I would be willing to create an AGI in any of the following three situations, ordered from most preferred to least: 1) it is friendly to humans, and humans and it benefit from each other; 2) it considers humans a threat, and destroys all of them except for me and a few tame humans; I spend the rest of my days growing cabbage with my hands; 3) it considers all humans a threat, and destroys them all, including me.

Would you be willing to fire a gun in any of the following three situations, from most preferred to least preferred: 1) it is pointed at a target, and hitting the target will benefit you? 2) it is pointed at another human, and would kill them but not you? 3) it is pointed at your own head, and would destroy you?

I am not particularly tied to a human future.

I don't think you actually hold this view. It is logically inconsistent with practices like eating food.

Comment author: JoshuaZ 02 November 2010 04:43:32AM *  1 point [-]

I am not particularly tied to a human future.

I don't think you actually hold this view. It is logically inconsistent with practices like eating food.

It might not be. He has certain short term goals of the form "while I'm alive, I'd like to do X" that's very different from goals connected to the general success of humanity.

Comment author: JGWeissman 01 November 2010 04:46:17AM 2 points [-]

Consider what the actual flaw is in the original Pascal's wager. (Hint: it is not that it uses expected utility, but that it is calculating the expected utility wrong, somehow.) Then consider if that same flaw occurs in Shocwave's argument.

Comment author: Vaniver 01 November 2010 07:26:46PM 1 point [-]

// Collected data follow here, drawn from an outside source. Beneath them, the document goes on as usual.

Lemma process_calm s pids d d' : processedPids_ d !! n = Some t → process_loop s pids d = Some d' → Calm d d'.
Proof.
  revert d. induction pids as [|p pids IH]; intros d H; cbn [process_loop]; [intros [= <-]; by apply calm_refl|].
  destruct (do_process s p d) as [[d1|d1]|] eqn:E; cbn [mbind option_bind]; [| |done]; apply do_process_calm in E; try done.
  - intros E1. eapply calm_trans; [exact E|]. apply IH; [by destruct E|done].
  - by intros [= <-].
Qed.

Lemma submit_calm ps d : processedPids_ d !! n = Some t → Calm d (foldr submit d ps).
Proof.
  intros H. induction ps as [|p ps IH]; cbn; [by apply calm_refl|]. eapply calm_trans; [exact IH|]. destruct IH as [H' _ _]. revert H'.
  generalize (foldr submit d ps). intros e He. unfold submit. destruct (_ !! p) as [i|] eqn:Ei; [|by apply calm_refl].
  case_match; [by apply calm_refl|]. apply (calm_silent _ _ []); [done| |by rewrite app_nil_r|done]. intros q. by apply (named_set_info e p i).
Qed.

Lemma main_calm s d d' : s_now s <= t + PROCESSED_UPLOAD_INTERVAL → processedPids_ d !! n = Some t → MainProcess s d = Some d' → Calm d d'.
Proof.
  intros Hs H. unfold MainProcess. set (dc := set_counts 0 _ d). case_match.
  { intros [= <-]. apply (calm_silent _ _ []); [done|done|by rewrite app_nil_r|done]. }
  assert (Calm d dc) as C0 by (apply (calm_silent _ _ []); [done|done|by rewrite app_nil_r|done]).
  destruct (RemoveInvalidUserInfo s dc) as [d1|] eqn:E1; cbn [mbind option_bind]; [|done].
  assert (Calm dc d1) as C1.
  { revert E1. unfold RemoveInvalidUserInfo. destruct (for_pids (check_monitored s) _ dc) as [e|] eqn:Ee; cbn [mbind option_bind]; [|done].
    intros E1. assert (Calm dc e) as Ce by (apply (for_pids_calm _ _ _ _ Ee H), check_monitored_calm).
    eapply calm_trans; [exact Ce|]. apply (for_pids_calm _ _ _ _ E1 (c_rest _ _ Ce)), check_gray_calm. }
  destruct (DoProcessNativeLeak s d1) as [d2|] eqn:E2; cbn [mbind option_bind]; [|done].
  assert (Calm d1 d2) as C2.
  { pose proof (update_processed_calm s d1 Hs (c_rest _ _ C1)) as Cu. eapply calm_trans; [exact Cu|].
    exact (process_calm s _ _ _ (c_rest _ _ Cu) E2). }
  pose proof (calm_trans _ _ _ (calm_trans _ _ _ C0 C1) C2) as C3.
  assert (∀ e ps, Calm d2 e → Calm d (foldr submit e ps)) as Hend.
  { intros e ps He. eapply calm_trans; [exact C3|]. eapply calm_trans; [exact He|]. by apply submit_calm; destruct He. }
  case_match; [|intros [= <-]; apply Hend, calm_refl; by destruct C2].
  destruct (UpdateUserMonitorInfo s d2) as [d3|] eqn:E3; cbn [mbind option_bind]; [|done]. intros [= <-]. apply Hend.
  assert (Calm d2 d3) as C4.
  { revert E3. unfold UpdateUserMonitorInfo. destruct (GetAllPids _) as [pids|]; cbn [mbind option_bind]; [|done]. intros E3.
    pose proof (update_processed_calm s d2 Hs (c_rest _ _ C2)) as Cu. eapply calm_trans; [exact Cu|].
    apply (for_pids_calm _ _ _ _ E3 (c_rest _ _ Cu)), consider_calm. }
  eapply calm_trans; [exact C4|]. destruct (record_calm s d3 (c_rest _ _ C4)). done.
Qed.

Lemma before_calm s i d : processedPids_ d !! n = Some t → processedPids_ (before_next s i d) !! n = Some t.
Proof. intros H. unfold before_next. case_bool_decide; [by apply insert_new_keeps|done]. Qed.

Lemma goto_calm p ph d : processedPids_ d !! n = Some t → Calm d (goto p ph d).
Proof. intros H. apply (calm_silent _ _ []); [done|done|by rewrite app_nil_r|done]. Qed.

(** A phase that changes its process. *)
Lemma step_calm s p ph i i' es d :
  processedPids_ d !! n = Some t → monitoredPidsInfo_ d !! p = Some i → processName_ i' = processName_ i →
  (∀ o, PostEvent o ∈ es → o_bundleName o = n → o_pid o = p ∧ processName_ i = n) →
  Calm d (goto p ph (emit es (set_info p i' (before_next s i d)))).
Proof.
  intros H Ei Hn Hes. destruct (before_tables s i d) as (_ & _ & B3 & _ & B5). constructor; [by apply before_calm| |].
  - intros q Hq. apply (named_set_info d p i i'); [done|done|]. destruct Hq as (j & Ej & Hj). exists j. split; [|done]. cbn in Ej |- *. by rewrite <- B3.
  - exists es. cbn. rewrite B5. split; [done|]. intros o Ho Hb. destruct (Hes o Ho Hb) as [-> Hi]. by exists i.
Qed.

Lemma no_posts (P : ResourceOverLimitInfo → Prop) es :
  Forall (λ e, match e with PostEvent _ => False | _ => True end) es → ∀ o, PostEvent o ∈ es → P o.
Proof. intros H o Ho. by rewrite Forall_forall in H; apply H in Ho. Qed.
(* ===== verification/PublishFacts.v ===== *)
(** * PublishFacts: what applications get of the events they listen to

    The files with several names and the sizes of folders; then the quota of the
    folder for logs, the accounting of delayed events, and that publishing for one
    application depends on no other files than the logs and the application's own. *)

From S2P Require Import Prelude Text DbFile Json LogStore FreezeRules Freeze Binder FreezeJson EventPublish.
From stdpp Require Import base gmap sets list numbers strings.

Local Open Scope Z_scope.

Module PublishFacts.
Import DbFile.DbFile (find_sub, is_digit).
Import JsonValue.
Import LogStore.LogStore (in_folder, IncludeTrailingPathDelimiter).
Import Binder.Binder (StrToInt).
Import EventPublish.EventPublish.

(** ** Sums over sets *)

Section Totals.
Context (f : nat → Z).

Definition total (g : nat → Z) (X : gset nat) : Z := sum_of g (elements X).

Lemma total_add g n (X : gset nat) : n ∉ X → total g ({[n]} ∪ X) = g n + total g X.
Proof. intros H. unfold total. rewrite (sum_of_perm _ _ _ (elements_union_singleton X n H)). apply sum_of_cons. Qed.

Lemma total_change g n k (X : gset nat) : (∀ m, m ≠ n → g m = f m) → g n <= f n + k → 0 <= k → total g X <= total f X + k.
Proof.
  intros Ho Hn Hk. assert (Hr : ∀ Y : gset nat, n ∉ Y → total g Y = total f Y).
  { intros Y HY. apply sum_of_ext. intros m Hm. apply Ho. intros ->. apply elem_of_elements in Hm. done. }
  destruct (decide (n ∈ X)) as [H|H].
  - rewrite (union_difference_singleton_L n X H), !total_add by set_solver. rewrite Hr by set_solver. lia.
  - rewrite Hr by done. lia.
Qed.

Lemma total_subset (X Y : gset nat) : (∀ n, 0 <= f n) → X ⊆ Y → total f X <= total f Y.
Proof.
  intros f_nonneg H. rewrite (union_difference_L X Y H). unfold total.
  rewrite (sum_of_perm _ _ _ (elements_disj_union X (Y ∖ X) ltac:(set_solver))), sum_of_app.
  pose proof (sum_of_nonneg f (elements (Y ∖ X)) ltac:(auto)). lia.
Qed.

End Totals.

(** ** Files and their names *)

(** Every name is of a file there is, and the next number is free. *)
Definition sound (d : Store) : Prop := ∀ path n, names d !! path = Some n → is_Some (nodes d !! n) ∧ (n < next_node d)%nat.

Lemma elem_of_folder_nodes n dir d : n ∈ folder_nodes dir d ↔ ∃ path, in_folder dir path = true ∧ names d !! path = Some n.
Proof.
  unfold folder_nodes, folder_names. rewrite elem_of_list_to_set, list_elem_of_fmap. split.
  - intros ([p m] & -> & H). apply list_elem_of_filter in H as [Hf Hm]. apply elem_of_map_to_list in Hm. eauto.
  - intros (p & Hf & Hm). exists (p, n). split; [done|]. apply list_elem_of_filter. split; [done|]. by apply elem_of_map_to_list.
Qed.

Lemma node_size_nonneg d n : 0 <= node_size d n.
Proof. unfold node_size, Zlen. lia. Qed.
#[export] Hint Resolve node_size_nonneg : core.

Lemma size_nonneg d path : 0 <= size_of d path.
Proof. unfold size_of. destruct (names d !! path); cbn; [auto|lia]. Qed.

Lemma folder_size_nonneg dir d : 0 <= folder_size dir d.
Proof. apply sum_of_nonneg. auto. Qed.

Lemma put_stays_sound path text d : sound d → sound (put path text d).
Proof.
  intros H p n. unfold put. destruct (names d !! path) as [m|] eqn:E; cbn [names nodes next_node].
  - intros Hp. destruct (H p n Hp). split; [|done]. destruct (decide (m = n)) as [->|]; [by simplify_map_eq|by rewrite lookup_insert_ne by done].
  - destruct (decide (path = p)) as [->|]; [rewrite lookup_insert_eq; intros [= <-]; split; [by simplify_map_eq|lia]|].
    rewrite lookup_insert_ne by done. intros Hp. destruct (H p n Hp) as [? Hn]. split; [|lia]. rewrite lookup_insert_ne by lia. done.
Qed.

Lemma link_sound a b d : sound d → sound (link a b d).
Proof.
  intros H. unfold link. destruct (names d !! a) as [m|] eqn:E; [|done]. destruct (names d !! b); [done|].
  intros p n. cbn [names nodes next_node]. destruct (decide (b = p)) as [->|]; [rewrite lookup_insert_eq; intros [= <-]; eauto|].
  rewrite lookup_insert_ne by done. eauto.
Qed.

Lemma unlink_sound a d : sound d → sound (unlink a d).
Proof. intros H p n. cbn [unlink names nodes next_node]. rewrite lookup_delete_Some. intros [_ Hp]. eauto. Qed.

Lemma folder_shrinks dir d d' :
  nodes d' = nodes d → (∀ path n, in_folder dir path = true → names d' !! path = Some n → n ∈ folder_nodes dir d) → folder_size dir d' <= folder_size dir d.
Proof.
  intros Hn Hs. unfold folder_size, node_size. rewrite Hn. apply (total_subset (node_size d)); [auto|].
  intros n (p & Hf & Hp)%elem_of_folder_nodes. eauto.
Qed.

Lemma unlink_size dir a d : folder_size dir (unlink a d) <= folder_size dir d.
Proof.
  apply folder_shrinks; [done|]. intros p n Hf. cbn [unlink names]. rewrite lookup_delete_Some. intros [_ Hp].
  apply elem_of_folder_nodes. eauto.
Qed.

Lemma link_size dir a b d : in_folder dir a = true → folder_size dir (link a b d) <= folder_size dir d.
Proof.
  intros Ha. unfold link. destruct (names d !! a) as [m|] eqn:E; [|lia]. destruct (names d !! b); [lia|].
  apply folder_shrinks; [done|]. cbn [names]. intros p n Hf Hp. apply elem_of_folder_nodes.
  destruct (decide (b = p)) as [->|]; [rewrite lookup_insert_eq in Hp; injection Hp as <-; eauto|].
  rewrite lookup_insert_ne in Hp by done. eauto.
Qed.

(** A file written anew makes the folder larger by what it is longer. *)
Lemma put_size dir path text d k :
  sound d → Zlen text <= size_of d path + k → 0 <= k → folder_size dir (put path text d) <= folder_size dir d + k.
Proof.
  intros Hs Hl Hk. unfold put, size_of in *. destruct (names d !! path) as [n|] eqn:E; cbn [from_option] in Hl.
  - unfold folder_size, folder_nodes, folder_names. cbn [names nodes].
    refine (total_change (node_size d) _ n k _ _ _ Hk).
    + intros m Hm. unfold node_size. cbn [nodes]. by rewrite lookup_insert_ne.
    + unfold node_size at 1. cbn [nodes]. rewrite lookup_insert_eq. exact Hl.
  - set (d' := mkStore _ _ _). set (n := next_node d) in *.
    assert (Hf : ∀ X : gset nat, n ∉ X → total (node_size d') X = total (node_size d) X).
    { intros X HX. apply sum_of_ext. intros m Hm%elem_of_elements. unfold node_size, d'. cbn [nodes].
      rewrite lookup_insert_ne; [done|]. intros <-. done. }
    assert (Hfree : n ∉ folder_nodes dir d) by (intros (p & _ & Hp)%elem_of_folder_nodes; apply Hs in Hp as [_ ?]; lia).
    transitivity (total (node_size d') ({[n]} ∪ folder_nodes dir d)).
    + apply total_subset; [auto|]. intros m (p & Hp & Hm)%elem_of_folder_nodes. cbn [d' names] in Hm.
      destruct (decide (path = p)) as [->|]; [rewrite lookup_insert_eq in Hm; injection Hm as <-; set_solver|].
      rewrite lookup_insert_ne in Hm by done. apply elem_of_union_r, elem_of_folder_nodes. eauto.
    + rewrite total_add, Hf by done. unfold node_size at 1, d'. cbn [nodes]. rewrite lookup_insert_eq.
      unfold folder_size. fold (total (node_size d) (folder_nodes dir d)). cbn in *. lia.
Qed.
(* ===== verification/FaultFacts.v ===== *)
(** * FaultFacts: the files of faults

    What is read back from the name of a log, how many logs of an application stay,
    and that the sections of a log are parsed as they were written. *)

From S2P Require Import Prelude Text DbFile Json Database LogStore Binder ProcFs FaultLog.
From stdpp Require Import base gmap list sorting numbers strings.

Local Open Scope Z_scope.

Module FaultFacts.
Import DbFile.DbFile (find_sub, is_digit, SplitStr, ConvertStringTo, word, Split_word, Split_next, TrimStr_id).
Import Database.Database (Sorter, std_sort, sort_perm, sort_sorted, key_order).
Import LogStore.LogStore.
Import Binder.Binder (contains).
Import ProcFs.ProcFs (after_slash).
Import FaultLog.FaultLog.

(** ** Names *)

Section Names.
Context `{SO : Sorter} (StrToTimeStamp : bytes → Z) (date_of : Z → option bytes) (now : Z).

(** The types of faults whose logs are told from their names. *)
Definition named_types : list Z := [CPP_CRASH; JS_CRASH; APP_FREEZE; SYS_FREEZE; SYS_WARNING; APPFREEZE_WARNING; CJ_ERROR; ADDR_SANITIZER].

Lemma word_by_check s : bool_decide (s ≠ []) && bool_decide (45 ∉ s) && bool_decide (32 ∉ s) = true → word s.
Proof. rewrite !andb_true_iff, !bool_decide_eq_true. intros [[? ?] ?]. done. Qed.

Lemma type_name i : faultLogType i ∈ named_types → word (log_type_name i) ∧ GetLogTypeByName (log_type_name i) = faultLogType i.
Proof.
  intros H. unfold log_type_name. destruct (Z.eqb_spec (faultLogType i) ADDR_SANITIZER) as [->|Hne].
  - unfold sanitizer_name. repeat case_bool_decide; split; done || by apply word_by_check.
  - unfold named_types in H. rewrite !elem_of_cons, elem_of_nil in H. destruct_or?; rewrite ?H; try done; split; done || by apply word_by_check.
Qed.

Lemma digits_word s rest : s ≠ [] → forallb is_digit s = true → 45 ∉ rest → 32 ∉ rest → word (s ++ rest).
Proof.
  intros Hne Hd H1 H2. rewrite forallb_forall in Hd.
  assert (∀ c, c ∈ s → 48 <= c <= 57) as Hr.
  { intros c Hc%list_elem_of_In. specialize (Hd c Hc). unfold is_digit in Hd. lia. }
  split; [by destruct s|]. rewrite !not_elem_of_app. split; (split; [intros Hc%Hr; lia|done]).
Qed.

Lemma pad3_digits n : 0 <= n < 1000 → length (pad3 n) = 3%nat ∧ forallb is_digit (pad3 n) = true.
Proof.
  intros Hn. assert (Forall (λ k, length (pad3 (Z.of_nat k)) = 3%nat ∧ forallb is_digit (pad3 (Z.of_nat k)) = true) (seq 0 1000)) as HF.
  { apply (bool_decide_unpack _). by vm_compute. }
  rewrite Forall_forall in HF. specialize (HF (Z.to_nat n)). rewrite Z2Nat.id in HF by lia. apply HF. apply elem_of_seq. lia.
Qed.

Lemma split_log_name a b c s : word a → word b → word c → word s →
  SplitStr (a ++ str "-" ++ b ++ str "-" ++ c ++ str "-" ++ s) (str "-") = [a; b; c; s].
Proof.
  intros Ha Hb Hc Hs. unfold SplitStr. rewrite TrimStr_id.
  2: { destruct Ha as (_ & _ & ?), Hb as (_ & _ & ?), Hc as (_ & _ & ?), Hs as (_ & _ & ?).
       rewrite !not_elem_of_app. split_and!; try done; by apply (bool_decide_unpack _). }
  rewrite !length_app. change (length (str "-")) with 1%nat.
  replace (S _) with (S (S (S (S (length a + (length b + (length c + length s))))))) by lia.
  by rewrite !Split_next, Split_word.
Qed.

End Names.
Lemma preserves_rmSync (p : str) :
  ignoresFs proj -> preserves proj (rmSync p).
Proof.
  intros H w. unfold rmSync. destruct (fs w !! p); [apply H|reflexivity].
Qed.

Lemma preserves_readdirSync (p : str) : preserves proj (readdirSync p).
Proof. unfold readdirSync. prim_frame. Qed.

Lemma preserves_renameSync (a b : str) :
  ignoresFs proj -> preserves proj (renameSync a b).
Proof.
  intros H w. unfold renameSync.
  destruct (fs w !! a) as [[c|]|]; [| |reflexivity].
  - destruct (isDir (fs w) b); [reflexivity|].
    destruct (isDir (fs w) (dirname b)); [apply H|reflexivity].
  - destruct (isSome (fs w !! b) || within a b); [reflexivity|].
    destruct (isDir (fs w) (dirname b)); [apply H|reflexivity].
Qed.

End PrimitiveFrames.

Lemma registry_ignoresFs : ignoresFs registry.
Proof. easy. Qed.
Lemma registry_ignoresTasks : ignoresTasks registry.
Proof. easy. Qed.
Lemma registry_ignoresLogs : ignoresLogs registry.
Proof. easy. Qed.
Lemma tasks_ignoresFs : ignoresFs tasks.
Proof. easy. Qed.
Lemma tasks_ignoresRegistry : ignoresRegistry tasks.
Proof. easy. Qed.
Lemma tasks_ignoresLogs : ignoresLogs tasks.
Proof. easy. Qed.
Lemma fs_ignoresRegistry : ignoresRegistry fs.
Proof. easy. Qed.
Lemma fs_ignoresTasks : ignoresTasks fs.
Proof. easy. Qed.
Lemma fs_ignoresLogs : ignoresLogs fs.
Proof. easy. Qed.

Create HintDb frame discriminated.

#[global] Hint Resolve
  registry_ignoresFs registry_ignoresTasks registry_ignoresLogs
  tasks_ignoresFs tasks_ignoresRegistry tasks_ignoresLogs
  fs_ignoresRegistry fs_ignoresTasks fs_ignoresLogs
  preserves_ret preserves_throw preserves_get preserves_log
  preserves_setRegisteredGroup preserves_deleteRegisteredGroup
  preserves_createTask preserves_updateTask preserves_deleteTask
  preserves_mkdirSync preserves_readFileSync preserves_writeFileSync
  preserves_rmSync preserves_readdirSync preserves_renameSync : frame.

(** Walks a computation down to its primitives. *)
Ltac frame :=
  repeat first
    [ apply preserves_bind
    | apply preserves_forEach
    | apply preserves_tryCatch
    | apply preserves_when
    | match goal with
      | |- forall _, _ => intro
      | |- preserves _ (match ?x with _ => _ end) => destruct x
      | |- preserves _ (let '(_, _) := ?x in _) => destruct x
      end ];
  auto with frame.

Section HandlerFrames.

Variable E : Externals.

Lemma computeNextCronRun_frame {X} (proj : World -> X) (cron : str) :
  preserves proj (computeNextCronRun E cron).
Proof. unfold computeNextCronRun. frame. Qed.

Lemma nowIso_frame {X} (proj : World -> X) : preserves proj (nowIso E).
Proof. unfold nowIso. frame. Qed.

Lemma existsSync_frame {X} (proj : World -> X) (p : str) :
  preserves proj (existsSync p).
Proof. unfold existsSync. frame. Qed.

Lemma getRegisteredGroup_frame {X} (proj : World -> X) (jid : str) :
  preserves proj (getRegisteredGroup jid).
Proof. unfold getRegisteredGroup. frame. Qed.

Lemma getTasksForGroup_frame {X} (proj : World -> X) (f : str) :
  preserves proj (getTasksForGroup f).
Proof. unfold getTasksForGroup. frame. Qed.

Lemma findOrchestratorJid_frame {X} (proj : World -> X) :
  preserves proj findOrchestratorJid.
Proof. unfold findOrchestratorJid, getAllRegisteredGroups. frame. Qed.

Lemma resolveAgent_frame {X} (proj : World -> X) (agentName : str) :
  preserves proj (resolveAgent agentName).
Proof. unfold resolveAgent, getRegisteredGroup. frame. Qed.

Lemma loadSettings_frame {X} (proj : World -> X) (p : str) :
  preserves proj (loadSettings E p).
Proof. unfold loadSettings, existsSync. frame. Qed.

End HandlerFrames.

#[global] Hint Resolve computeNextCronRun_frame nowIso_frame existsSync_frame
  getRegisteredGroup_frame getTasksForGroup_frame findOrchestratorJid_frame
  resolveAgent_frame loadSettings_frame : frame.

Section RegistryFrames.

Variable E : Externals.

(** The steps that never write the registry. *)

Lemma createTasks_registry (a f j b : str) :
  preserves registry (createTasks E a f j b).
Proof. unfold createTasks, createTaskEntry. frame. Qed.

Lemma modifyClaudeMd_registry (f b : str) :
  preserves registry (modifyClaudeMd E f b).
Proof. unfold modifyClaudeMd. frame. Qed.

Lemma modifyAppend_registry (f b : str) :
  preserves registry (modifyAppend E f b).
Proof. unfold modifyAppend. frame. Qed.

Lemma modifyModel_registry (f : str) (model : option str) :
  preserves registry (modifyModel E f model).
Proof. unfold modifyModel, saveSettings. frame. Qed.

Lemma modifyEnv_registry (f b : str) : preserves registry (modifyEnv E f b).
Proof. unfold modifyEnv, saveSettings. frame. Qed.

Lemma modifyTasks_registry (a f j b : str) :
  preserves registry (modifyTasks E a f j b).
Proof. unfold modifyTasks, upsertTaskEntry. frame. Qed.

Lemma renameSpec_registry (p : str) (sfx : suffix) (note : option str) :
  preserves registry (renameSpec p sfx note).
Proof. unfold renameSpec. frame. Qed.

Lemma renameSpec_tasks (p : str) (sfx : suffix) (note : option str) :
  preserves tasks (renameSpec p sfx note).
Proof. unfold renameSpec. frame. Qed.

End RegistryFrames.

#[global] Hint Resolve createTasks_registry modifyClaudeMd_registry
  modifyAppend_registry modifyModel_registry modifyEnv_registry
  modifyTasks_registry renameSpec_registry renameSpec_tasks : frame.

(** ** Mount isolation *)

Section Isolation.

Variable E : Externals.

Lemma inPartition_shape (subdir B hp : str) :
  inPartition E subdir B hp = true ->
  exists r, hp = (partitionRoot E subdir ++ "/") ++ B ++ r
            /\ (r = [] \/ exists r', r = "/"%char :: r').
Proof.
  unfold inPartition. rewrite orb_true_iff, bool_decide_eq_true.
  intros [->|H].
  - exists []. rewrite app_nil_r, <- app_assoc. auto.
  - apply startsWith_inv in H. eexists (("/"%char) :: _).
    split; [|right; eauto]. rewrite H at 1.
    rewrite <- !app_assoc. reflexivity.
Qed.

Lemma splitChar_head (B r : str) :
  "/"%char ∉ B -> (r = [] \/ exists r', r = "/"%char :: r') ->
  exists more, splitChar "/" (B ++ r) = B :: more.
Proof.
  intros HB [->|[r' ->]].
  - rewrite app_nil_r, splitChar_no_sep by exact HB. eauto.
  - rewrite splitChar_app_sep by exact HB. eauto.
Qed.

(** A host path inside another agent's partition is reported, and the
    message names that agent. *)
Lemma crossing_in_partition (A B subdir hp : str) :
  plainName B -> B <> A -> inPartition E subdir B hp = true ->
  crossing E A hp subdir = Some (violationMessage hp B subdir).
Proof.
  intros [HB1 HB2] Hne Hin.
  apply inPartition_shape in Hin as (r & Hhp & Hr).
  destruct (splitChar_head B r HB2 Hr) as [more Hsplit].
  unfold crossing. cbv zeta.
  rewrite Hhp at 1. rewrite startsWith_app.
  replace (drop (length (partitionRoot E subdir) + 1) hp) with (B ++ r).
  2:{ rewrite Hhp. symmetry.
      replace (length (partitionRoot E subdir) + 1)
        with (length (partitionRoot E subdir ++ "/"))
        by (rewrite length_app; reflexivity).
      apply drop_app_length. }
  rewrite Hsplit.
  destruct B as [|b B]; [congruence|]. cbn [truthy andb].
  rewrite bool_decide_eq_false_2 by exact Hne. reflexivity.
Qed.

Lemma crossing_None_sound (A B subdir hp : str) :
  plainName B -> B <> A -> crossing E A hp subdir = None ->
  inPartition E subdir B hp = false.
Proof.
  intros HB Hne Hnone.
  destruct (inPartition E subdir B hp) eqn:Hin; [|reflexivity].
  rewrite (crossing_in_partition A B subdir hp HB Hne Hin) in Hnone.
  discriminate.
Qed.

Lemma checkMount_None (A hp : str) (subdirs : list str) :
  checkMount E A hp subdirs = None ->
  forall subdir, subdir ∈ subdirs -> crossing E A hp subdir = None.
Proof.
  induction subdirs as [|s subdirs IH]; intros H subdir Hin.
  - inversion Hin.
  - cbn [checkMount] in H.
    destruct (crossing E A hp s) eqn:Hs; [discriminate|].
    apply elem_of_cons in Hin as [->|Hin]; [exact Hs|now apply IH].
Qed.

Lemma validate_None (A : str) (mounts : list Mount) :
  validateMountsIsolation E A mounts = None ->
  forall m, m ∈ mounts -> checkMount E A (hostPath m) PARTITIONS = None.
Proof.
  induction mounts as [|m0 mounts IH]; intros H m Hin.
  - inversion Hin.
  - cbn [validateMountsIsolation] in H.
    destruct (checkMount E A (hostPath m0) PARTITIONS) eqn:Hm0;
      [discriminate|].
    apply elem_of_cons in Hin as [->|Hin]; [exact Hm0|now apply IH].
Qed.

It seems to me that the same flaw (calculating expected utility wrong) is present. It only considers the small finite costs of delaying development, not the large finite ones. You don't have to just worry about killing grandma, you have to worry about whether or not your delay will actually decrease the chance of an unfriendly AGI.

Comment author: shokwave 01 November 2010 04:28:26AM 1 point [-]

I could reduce that position to absurdity but this isn't the right post. Has there been a top-level post actually exploring this kind of Pascal's Wager problem? I might have some insights on the matter.

Comment author: timtyler 01 November 2010 08:28:44AM *  4 points [-]

Yudkowsky - evidently tired of the criticism that he was offering a small chance of infinite bliss and indicating that the alternative was eternal oblivion (and stop me if you have heard that one before) - once wrote The Pascal's Wager Fallacy Fallacy - if that is what you mean.

Comment author: shokwave 01 November 2010 08:44:13AM 0 points [-]

Ah, thank you! Between that and ata's comment just above I feel the question has been solved.

Comment author: Vaniver 01 November 2010 07:34:06PM 2 points [-]

Sorry, but I'm new here; it's not clear to me what the protocol is here. I've responded to ata's comment here, and figured you would be interested, but don't know if it's standard to try and recombine disparate leaves of a tree like this.